Uti tersenyum hangat sambil mengangguk. Lalu, Weeby akhirnya mulai beranjak dan melangkah keluar dari dalam kelasnya, berjalan dengan langkah panjang-panjang menuju ruangan BK. Setelah sampai, Serbu pun kini duduk berharap dengan Bu Arum.
"Weeby, bisa kamu jelaskan semua informasi yang tersebar itu kepada Ibu?"
Baru sepuluh detik Weeby mendaratkan bokongnya di sofa, Bu Arum sudah menyerang Weeby dengan pertanyaan. Weeby tahu, guru BK itu tidak killer seperti guru-guru BK kebanyakan, bahkan Bu Arum terlihat sangat baik.
Menghela napas sesaat, ekor mata Weeby beralih pada Bu Arum yang masih menunggu jawaban.
"Berita yang tersebar itu nggak bener Bu. Test pack itu bukan punya saya Bu, saya nggak hamil."
Weeby berkata dengan intonasi suara lemah, sorot matanya terus menatap test pack yang Bu Arum letakkan di atas meja.
Sekarang, Bu Arum yang menghela napasnya secara gusar. "Kalo begitu, siapa yang bikin kamu hamil Weeby? Biar ibu suruh dia tanggung jawab. Ibu akan beritahu ke orang tua kalian masing-masing."
Weeby seketika mengerjap, mengalihkan pandangannya ke arah Bu Arum, menatapnya dengan lamat-lamat. Tanggung jawab? Maksud Bu Arum Weeby disuruh nikah gitu? Tidak, Weeby sama sekali tidak setuju, itu bukan kesalahan dirinya, kenapa harus sampai kayak gini?
"Udah saya bilang Bu, kalau saya itu nggak hamil, ibu nggak percaya sama saya? Itu bukan punya saya Bu, itu punya Resti, dia yang sebenarnya hamil."
"Resti?" Alis Bu Arum hampir tertaut, keningnya sudah menunjukkan kerutan yang bertumpuk.
Weeby menetralisir degup jantungnya sesaat, menghirup udara dalam-dalam. Sejenak, ia berdiam diri. Namun, tak lama setelah itu Weeby menceritakan kronologi kejadian yang sebenarnya.
Setelah bercerita panjang lebar, Weeby kembali menyandarkan punggungnya ke sandaran sofa, menatap Bu Arum lamat-lamat. Menunggu reaksi beliau seperti apa, semoga saja guru BK itu percaya. Memang Bu Arum harus percaya karena apa yang Weeby ceritakan menyangkut kenyataan yang sesungguhnya terjadi.
"Weeby, ibu masih ragu. Bisa jadi cerita kamu cuma akal-akalan doang, kan? Sekarang, mumpung ibu lagi baik hati ke kamu, ibu kasih kesempatan untuk hubungin orang tua kamu untuk datang menemui ibu. Kalau kamu takut, ibu akan bicara dengan mereka secara baik-baik. Percaya sama ibu, mereka nggak akan marah sama kamu."
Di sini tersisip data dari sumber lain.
Lemma acts_leaves db db' g : leaves db db' g -> rtc exchange_step (exchange db) g -> acts db db'.
Proof. intros [T <- D C] R. by split. Qed.

Lemma acts_nothing db : supply_tables db -> acts db db.
Proof. intros T. by apply (acts_leaves db db (exchange db)). Qed.

Lemma createOpportunity_acts c i org db o db' : supply_tables db -> createOpportunity_tx c i org db = Ok (o, db') -> acts db db'.
Proof.
  intros T E. unfold createOpportunity_tx in E. do 7 (apply tbind_Ok in E as (? & ? & [_ ->]%tlift_Ok & E)).
  apply tbind_Ok in E as (o' & d1 & (Hn & _ & L1)%opportunity_create_leaves & E); [|done].
  apply tbind_Ok in E as (a & d2 & L2%supply_audit_leaves & [= <- <-]); [|apply L1]. rewrite (lv_exchange _ _ _ L1) in L2.
  apply (acts_leaves _ _ _ (supply_leaves_trans _ _ _ _ _ L1 L2)). by apply rtc_once, step_demand.
Qed.

Lemma createCapacity_acts c i p db v db' : supply_tables db -> createCapacity_tx c i p db = Ok (v, db') -> acts db db'.
Proof.
  intros T E. unfold createCapacity_tx in E. cbv zeta in E.
  apply tbind_Ok in E as (row & d1 & (Hn & Ea & Ef & Es & L1)%capacity_create_leaves & E); [|done].
  apply tbind_Ok in E as (a & d2 & L2%supply_audit_leaves & [= <- <-]); [|apply L1]. rewrite (lv_exchange _ _ _ L1) in L2.
  apply (acts_leaves _ _ _ (supply_leaves_trans _ _ _ _ _ L1 L2)). apply rtc_once, step_list; [done|]. exists (now c).
  unfold liveFreshness. by rewrite Ea, Ef, Es.
Qed.

(** The breakdown a plan is about to store. *)
Definition storable_slices (x : string) (l : list VolumeSliceInput) (g : Exchange) : Prop :=
  exists d, demands g !! x = Some d /\ Forall (fun s => Money.currency s = dm_currency d) l.

Lemma restate_twice x l g : restate x l (restate x [] g) = restate x l g.
Proof.
  unfold restate. cbn. f_equal. rewrite (left_id_L ∅ _), map_filter_filter. f_equal. apply map_filter_ext. naive_solver.
Qed.

Lemma replace_leaves c x p db rows db' : supply_tables db -> replaceVolumeSlices_tx c x p db = Ok (rows, db') ->
  NoDup (map cellOf (rl_toInsert p)) /\ map rowEntry rows = map (fun s => ((x, cellOf s), snd (sliceEntry s))) (rl_toInsert p) /\
  volumeSlices db' = List.filter (fun s => negb (String.eqb (VolumeSliceRow.opportunityId s) x)) (volumeSlices db) ++ rows /\
  leaves db db' (restate x (map sliceEntry (rl_toInsert p)) (exchange db)).
Proof.
  intros T E. unfold replaceVolumeSlices_tx in E. apply tbind_Ok in E as (n & d1 & E1 & E).
  pose proof (delete_leaves _ _ _ _ T E1) as L1. injection E1 as _ E1.
  apply tbind_Ok in E as (rows' & d2 & E2 & E).
  pose proof (insertSlices_leaves c x (rl_toInsert p) (exchange db) [] d1 rows' d2 (lv_tables _ _ _ L1) (lv_exchange _ _ _ L1) (NoDup_nil_2) E2) as (Nd & Er & Ev & L2).
  cbn [app] in Nd, L2. rewrite map_map in Nd.
  apply tbind_Ok in E as (a & d3 & E3 & [= <- <-]). pose proof E3 as (e & ev & k & m & Hm & Ed)%audit_aside. apply supply_audit_leaves in E3 as L3; [|apply L2].
  rewrite (lv_exchange _ _ _ L2) in L3. split_and!; [exact Nd|done| |].
  - rewrite Ed. cbn. rewrite Ev, <- E1. done.
  - eapply supply_leaves_trans; [exact L1|]. by eapply supply_leaves_trans.
Qed.

Lemma replace_acts c x p db rows db' : supply_tables db -> storable_slices x (rl_toInsert p) (exchange db) ->
  replaceVolumeSlices_tx c x p db = Ok (rows, db') -> acts db db'.
Proof.
  intros T (d & Hd & Hc) (Nd & _ & _ & L)%replace_leaves; [|done]. apply (acts_leaves _ _ _ L), rtc_once, (step_restate _ _ d); [done| |].
  - rewrite map_map. exact Nd.
  - by apply Forall_map.
Qed.

(** *** An evaluation *)

Definition plan_known (p : EvaluatePlan) (g : Exchange) : Prop :=
  is_Some (demands g !! OpportunityRow.id (ep_opportunity p)) /\ Forall (fun e => is_Some (listings g !! ev_id e)) (ep_evaluated p).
Weeby kembali menegakkan tubuhnya, matanya mengerjap berulang kali, perkataan Bu Arum yang baru saja melayang di udara membuat tubuh Weeby bergetar. Kenapa harus menyangkut dengan orang tua? Weeby tidak mau berurusan dengan ayahnya.
"Bu, kenapa harus bawa-bawa orang tua segala sih? Itu cerita saya memang benar, nggak dibuat-buat kok. Di sini emang Resti yang hamil, bukan saya."
Bu Arum tampak tersenyum simpul. "Ibu nggak mau marah-marah ke kamu, sekarang ibu kasih waktu kamu sepuluh menit buat kabarin orang tua kamu ke sini. Oh satu lagi, cowok yang menyebabkan kejadian ini semua juga harus kamu kasih tahu dan suruh dia buat hubungi orang tuanya juga."